/---
(* ===== verification/GrBlock.v ===== *)
(** * Blocks: [gr_block.cc], [gr_block_detail.cc], the synchronous blocks

    What a block is to the scheduler ([gr_block], a record of its virtual
    functions), the buffers it is connected to ([gr_block_detail]) and the
    fixed rate blocks: [gr_sync_block], [gr_sync_decimator] and
    [gr_sync_interpolator], which promise [FixedRate] to the scheduler. *)

From S2P Require Import Prelude.
From stdpp Require Import gmap.
From S2P Require Import GrBuffer.
#[local] Open Scope Z_scope.
#[local] Open Scope cint_scope.

(** ** The heap of buffers and [gr_block_detail] *)

Abbreviation heap := (gmap Z gr_buffer).

(** An input is a reader of a buffer, an output a buffer, by address. *)
Record gr_block_detail := {
  d_produce_or : Z;
  d_input : list (Z * Z);
  d_output : list Z;
  d_detail_done : bool
}.

Definition ninputs (d : gr_block_detail) : Z := Z.of_nat (length (d_input d)).
Definition noutputs (d : gr_block_detail) : Z := Z.of_nat (length (d_output d)).
Definition sink_p (d : gr_block_detail) : bool := noutputs d =? 0.
Definition source_p (d : gr_block_detail) : bool := ninputs d =? 0.

Definition with_produce_or (d : gr_block_detail) (n : Z) : gr_block_detail :=
  {| d_produce_or := n; d_input := d_input d; d_output := d_output d; d_detail_done := d_detail_done d |}.

Definition the_buffer (h : heap) (a : Z) : res buffer_error gr_buffer :=
  match h !! a with Some b => Ok b | None => Throw dangling end.

(** A call of a method of the buffer at [a] that may change it. *)
Definition on_buffer (f : gr_buffer -> res buffer_error gr_buffer) (a : Z) (h : heap) :
    res buffer_error heap :=
  b ← the_buffer h a;
  b ← f b;
  Ok (<[a := b]> h).

Definition set_done (d : gr_block_detail) (done : bool) (h : heap) :
    res buffer_error (gr_block_detail * heap) :=
  let d := {| d_produce_or := d_produce_or d; d_input := d_input d; d_output := d_output d;
              d_detail_done := done |} in
  h ← for_each (on_buffer (fun b => Ok (GrBuffer.set_done b done))) (d_output d) h;
  h ← for_each (fun i => on_buffer (fun b => Ok (GrBuffer.set_done b done)) i.1) (d_input d) h;
  Ok (d, h).

(** An input or output out of range is an [invalid_argument]. *)
Definition input (d : gr_block_detail) (which : Z) : res buffer_error (Z * Z) :=
  match (if which <? 0 then None else d_input d !! Z.to_nat which) with
  | Some i => Ok i
  | None => Throw reader_not_found
  end.

Definition output (d : gr_block_detail) (which : Z) : res buffer_error Z :=
  match (if which <? 0 then None else d_output d !! Z.to_nat which) with
  | Some a => Ok a
  | None => Throw dangling
  end.

Definition consume (d : gr_block_detail) (which_input how_many_items : Z) (h : heap) :
    res buffer_error heap :=
  if 0 <? how_many_items then
    '(a, r) ← input d which_input;
    on_buffer (fun b => update_read_pointer b r how_many_items) a h
  else Ok h.

Definition consume_each (d : gr_block_detail) (how_many_items : Z) (h : heap) :
    res buffer_error heap :=
  if 0 <? how_many_items then
    for_each (fun i => on_buffer (fun b => update_read_pointer b i.2 how_many_items) i.1) (d_input d) h
  else Ok h.

Definition produce (d : gr_block_detail) (which_output how_many_items : Z) (h : heap) :
    res buffer_error (gr_block_detail * heap) :=
  if 0 <? how_many_items then
    a ← output d which_output;
    h ← on_buffer (fun b => update_write_pointer b how_many_items) a h;
    Ok (with_produce_or d (d_produce_or d .| how_many_items), h)
  else Ok (d, h).

Definition produce_each (d : gr_block_detail) (how_many_items : Z) (h : heap) :
    res buffer_error (gr_block_detail * heap) :=
  if 0 <? how_many_items then
    h ← for_each (on_buffer (fun b => update_write_pointer b how_many_items)) (d_output d) h;
    Ok (with_produce_or d (d_produce_or d .| how_many_items), h)
  else Ok (d, h).

(** ** Blocks *)

Inductive tag_propagation_policy_t := TPP_DONT | TPP_ALL_TO_ALL | TPP_ONE_TO_ONE.

Definition WORK_CALLED_PRODUCE : Z := -2.
Definition WORK_DONE : Z := -1.

(** The calls a [general_work] makes. *)
Inductive call :=
| Consumed (which n : Z)
| ConsumedEach (n : Z)
| Produced (which n : Z).

(** A block with internal state of type [S].  [times_rate] multiplies by the
    [double] [relative_rate] and truncates; [rate_is_one] is its comparison
    with 1.  [general_work] gets [noutput_items], [ninput_items] and the items;
    it returns the items it stored on each output, its calls and its result. *)
Record gr_block (S : Type) := {
  output_multiple : Z;
  history : Z;
  fixed_rate : bool;
  times_rate : Z -> Z;
  rate_is_one : bool;
  tag_propagation_policy : tag_propagation_policy_t;
  forecast : Z -> nat -> list Z;
  fixed_rate_ninput_to_noutput : Z -> Z;
  fixed_rate_noutput_to_ninput : Z -> Z;
  general_work : S -> Z -> list Z -> list (list Z) -> S * list (list Z) * list call * Z
}.
Arguments output_multiple {S}. Arguments history {S}. Arguments fixed_rate {S}.
Arguments times_rate {S}. Arguments rate_is_one {S}. Arguments tag_propagation_policy {S}.
Arguments forecast {S}. Arguments fixed_rate_ninput_to_noutput {S}.
Arguments fixed_rate_noutput_to_ninput {S}. Arguments general_work {S}.

(** ** The fixed rate blocks

    [work] is the virtual function of the derived class. *)

Section Sync.
Context {S : Type} (work : S -> Z -> list (list Z) -> S * list (list Z) * Z).
Context (policy : tag_propagation_policy_t).

(** [general_work] calls [work] and consumes [consumed r] items for [r] made. *)
Definition sync_general_work (consumed : Z -> Z) (s : S) (noutput_items : Z) (ninput_items : list Z)
    (input_items : list (list Z)) : S * list (list Z) * list call * Z :=
  let '(s, output_items, r) := work s noutput_items input_items in
  (s, output_items, if 0 <? r then [ConsumedEach (consumed r)] else [], r).

Definition sync_noutput_to_ninput (history noutput_items : Z) : Z :=
  s32 (u32 (u32 (u32 noutput_items + history) - 1)).

Definition sync_ninput_to_noutput (history ninput_items : Z) : Z :=
  Z.max 0 (ninput_items - s32 history + 1).

Definition gr_sync_block (history : Z) (times_rate : Z -> Z) (rate_is_one : bool) (multiple : Z) :
    gr_block S := {|
  output_multiple := multiple;
  history := history;
  fixed_rate := true;
  times_rate := times_rate;
  rate_is_one := rate_is_one;
  tag_propagation_policy := policy;
  forecast noutput_items n := replicate n (sync_noutput_to_ninput history noutput_items);
  fixed_rate_ninput_to_noutput := sync_ninput_to_noutput history;
  fixed_rate_noutput_to_ninput := sync_noutput_to_ninput history;
  general_work := sync_general_work (fun r => r)
|}.

Definition decimator_noutput_to_ninput (decimation history noutput_items : Z) : Z :=
  s32 (u32 (u32 (u32 (u32 noutput_items * decimation) + history) - 1)).

Definition decimator_ninput_to_noutput (decimation history ninput_items : Z) : Z :=
  s32 (u32 (Z.max 0 (ninput_items - s32 history + 1)) / decimation).

Definition gr_sync_decimator (decimation history : Z) (times_rate : Z -> Z) (multiple : Z) :
    gr_block S := {|
  output_multiple := multiple;
  history := history;
  fixed_rate := true;
  times_rate := times_rate;
  rate_is_one := decimation =? 1;
  tag_propagation_policy := policy;
  forecast noutput_items n := replicate n (decimator_noutput_to_ninput decimation history noutput_items);
  fixed_rate_ninput_to_noutput := decimator_ninput_to_noutput decimation history;
  fixed_rate_noutput_to_ninput := decimator_noutput_to_ninput decimation history;
  general_work := sync_general_work (fun r => s32 (u32 (u32 r * decimation)))
|}.

Definition interpolator_noutput_to_ninput (interpolation history noutput_items : Z) : Z :=
  s32 (u32 (u32 (u32 noutput_items / interpolation + history) - 1)).

Definition interpolator_ninput_to_noutput (interpolation history ninput_items : Z) : Z :=
  s32 (u32 (u32 (Z.max 0 (ninput_items - s32 history + 1)) * interpolation)).

(** [set_interpolation] makes the interpolation the output multiple. *)
Definition gr_sync_interpolator (interpolation history : Z) (times_rate : Z -> Z) :
    gr_block S := {|
  output_multiple := interpolation;
  history := history;
  fixed_rate := true;
  times_rate := times_rate;
  rate_is_one := interpolation =? 1;
  tag_propagation_policy := policy;
  forecast noutput_items n := replicate n (interpolator_noutput_to_ninput interpolation history noutput_items);
  fixed_rate_ninput_to_noutput := interpolator_ninput_to_noutput interpolation history;
  fixed_rate_noutput_to_ninput := interpolator_noutput_to_ninput interpolation history;
  general_work := sync_general_work (fun r => u32 r / interpolation)
|}.
End Sync.

(** The default [forecast] of [gr_block] and its parameter checks. *)
Definition default_forecast (history noutput_items : Z) (ninputs : nat) : list Z :=
  replicate ninputs (sync_noutput_to_ninput history noutput_items).

Definition set_output_multiple (multiple : Z) : option Z :=
  if multiple <? 1 then None else Some multiple.

(** ** What a fixed rate block promises the scheduler

    [outs] and [ins] bound the requests and the inputs for which the [int]
    arithmetic of the block does not overflow. *)
Class FixedRate {S} (m : gr_block S) (outs ins : Z) : Prop := {
  fixed_is_fixed : fixed_rate m = true;
  multiple_pos : 1 <= output_multiple m;
  forecast_fixed : forall n k, forecast m n k = replicate k (fixed_rate_noutput_to_ninput m n);
  (** [n] outputs can be made from [avail] inputs exactly when [avail] inputs
      are said to give [n] outputs or more. *)
  rate_galois : forall n avail, 0 < n <= outs -> (output_multiple m | n) -> 0 <= avail <= ins ->
    n <= fixed_rate_ninput_to_noutput m avail <-> fixed_rate_noutput_to_ninput m n <= avail;
  rate_range : forall avail, 0 <= avail <= ins -> 0 <= fixed_rate_ninput_to_noutput m avail < 2 ^ 30
}.

Section Rates.
Context {S : Type} (work : S -> Z -> list (list Z) -> S * list (list Z) * Z).
Context (policy : tag_propagation_policy_t) (history : Z) (Hh : 1 <= history < 2 ^ 30).

Lemma ninput_usable avail : 0 <= avail < 2 ^ 30 ->
  0 <= Z.max 0 (avail - s32 history + 1) <= avail.
Proof using Hh. norm_pow. intros. rewrite (sx_id 32) by (norm_pow; lia). lia. Qed.

#[export] Instance sync_fixed_rate times_rate one multiple :
  1 <= multiple -> FixedRate (gr_sync_block work policy history times_rate one multiple) (2 ^ 30) (2 ^ 30 - 1).
Proof using Hh.
  norm_pow. intros Hm. split; cbn [fixed_rate output_multiple fixed_rate_ninput_to_noutput
    fixed_rate_noutput_to_ninput forecast gr_sync_block]; try done.
  - intros n avail Hn _ Ha. unfold sync_ninput_to_noutput, sync_noutput_to_ninput.
    rewrite (u32_id n), (u32_id (n + history)), (u32_id (n + history - 1)) by lia.
    rewrite !(sx_id 32) by (norm_pow; lia). lia.
  - intros avail Ha. pose proof (ninput_usable avail ltac:(norm_pow; lia)).
    unfold sync_ninput_to_noutput. norm_pow. lia.
Qed.

Lemma decimator_galois d n avail : 1 <= d -> 0 < n -> n * d < 2 ^ 30 -> 0 <= avail < 2 ^ 30 ->
  n <= decimator_ninput_to_noutput d history avail <->
  decimator_noutput_to_ninput d history n <= avail.
Proof using Hh.
  norm_pow. intros Hd Hn Hnd Ha. pose proof (ninput_usable avail ltac:(norm_pow; lia)) as Hu.
  unfold decimator_ninput_to_noutput, decimator_noutput_to_ninput.
  assert (n <= n * d) by nia.
  rewrite (u32_id n), (u32_id (n * d)), (u32_id (n * d + history)), (u32_id (n * d + history - 1)) by lia.
  rewrite (sx_id 32 ltac:(lia) (n * d + history - 1)) by (norm_pow; lia).
  set (u := Z.max 0 (avail - s32 history + 1)) in *. rewrite (u32_id u) by lia.
  assert (0 <= u / d <= u) by (split; [apply Z.div_pos; lia|apply Z.div_le_upper_bound; nia]).
  rewrite (sx_id 32 ltac:(lia) (u / d)) by (norm_pow; lia).
  assert (n <= u / d <-> n * d <= u) as ->.
  { split; [|intros; apply Z.div_le_lower_bound; lia].
    intros. pose proof (Z.mul_div_le u d ltac:(lia)). nia. }
  unfold u. rewrite (sx_id 32 ltac:(lia) history) by (norm_pow; lia). lia.
Qed.

#[export] Instance decimator_fixed_rate d times_rate multiple outs :
  1 <= multiple -> 1 <= d -> outs * d < 2 ^ 30 ->
  FixedRate (gr_sync_decimator work policy d history times_rate multiple) outs (2 ^ 30 - 1).
Proof using Hh.
  intros Hm Hd Ho. split; cbn [fixed_rate output_multiple fixed_rate_ninput_to_noutput
    fixed_rate_noutput_to_ninput forecast gr_sync_decimator]; try done.
  - intros n avail Hn _ Ha. apply decimator_galois; try lia. nia.
  - intros avail Ha. pose proof (ninput_usable avail ltac:(lia)) as Hu.
    unfold decimator_ninput_to_noutput. set (u := Z.max 0 (avail - s32 history + 1)) in *.
    revert Ha Hu. norm_pow. intros. rewrite (u32_id u) by lia.
    assert (0 <= u / d <= u) by (split; [apply Z.div_pos; lia|apply Z.div_le_upper_bound; nia]).
    rewrite (sx_id 32) by (norm_pow; lia). lia.
Qed.

#[export] Instance interpolator_fixed_rate k times_rate ins :
  1 <= k -> 0 <= ins -> (ins + 1) * k < 2 ^ 30 ->
  FixedRate (gr_sync_interpolator work policy k history times_rate) (2 ^ 30 - 1) ins.
Proof using Hh.
  intros Hk Hins Hi. split; cbn [fixed_rate output_multiple fixed_rate_ninput_to_noutput
    fixed_rate_noutput_to_ninput forecast gr_sync_interpolator]; try done.
  - intros n avail Hn [q ->] Ha. assert (ins < 2 ^ 30) by (revert Hi; generalize (2 ^ 30); nia).
    pose proof (ninput_usable avail ltac:(lia)) as Hu.
    unfold interpolator_ninput_to_noutput, interpolator_noutput_to_ninput.
    revert Hn Ha Hu H Hi Hh. norm_pow. intros.
    set (u := Z.max 0 (avail - s32 history + 1)) in *.
    pose proof (Z.mul_le_mono_nonneg_r u ins k ltac:(lia) ltac:(lia)).
    assert (0 <= u * k) by (apply Z.mul_nonneg_nonneg; lia).
    assert (0 < q) by (apply (Z.mul_pos_cancel_r q k); lia). pose proof (Z.le_mul_diag_r q k ltac:(lia)).
    rewrite (u32_id u), (u32_id (u * k)), (u32_id (q * k)) by lia. rewrite Z.div_mul by lia.
    rewrite (u32_id (q + history)), (u32_id (q + history - 1)) by lia.
    rewrite (sx_id 32 ltac:(lia) (u * k)), (sx_id 32 ltac:(lia) (q + history - 1)) by (norm_pow; lia).
    rewrite <- Z.mul_le_mono_pos_r by lia.
    unfold u. rewrite (sx_id 32 ltac:(lia) history) by (norm_pow; lia). lia.
  - intros avail Ha. assert (ins < 2 ^ 30) by (revert Hi; generalize (2 ^ 30); nia). pose proof (ninput_usable avail ltac:(lia)) as Hu.
    unfold interpolator_ninput_to_noutput. set (u := Z.max 0 (avail - s32 history + 1)) in *.
    revert Ha Hu H Hi. norm_pow. intros.
    pose proof (Z.mul_le_mono_nonneg_r u ins k ltac:(lia) ltac:(lia)).
    assert (0 <= u * k) by (apply Z.mul_nonneg_nonneg; lia).
    rewrite (u32_id u), (u32_id (u * k)) by lia. rewrite (sx_id 32) by (norm_pow; lia). lia.
Qed.
End Rates.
\---
WORK TASK -> All that belongs in your answer is the stretch of entries above from the line with "norm_pow. intros Hm." through the line with "- intros n avail Hn _ Ha. unfold", printed exactly.

RESULT OF THE TASK ->
  norm_pow. intros Hm. split; cbn [fixed_rate output_multiple fixed_rate_ninput_to_noutput
    fixed_rate_noutput_to_ninput forecast gr_sync_block]; try done.
  - intros n avail Hn _ Ha. unfold sync_ninput_to_noutput, sync_noutput_to_ninput.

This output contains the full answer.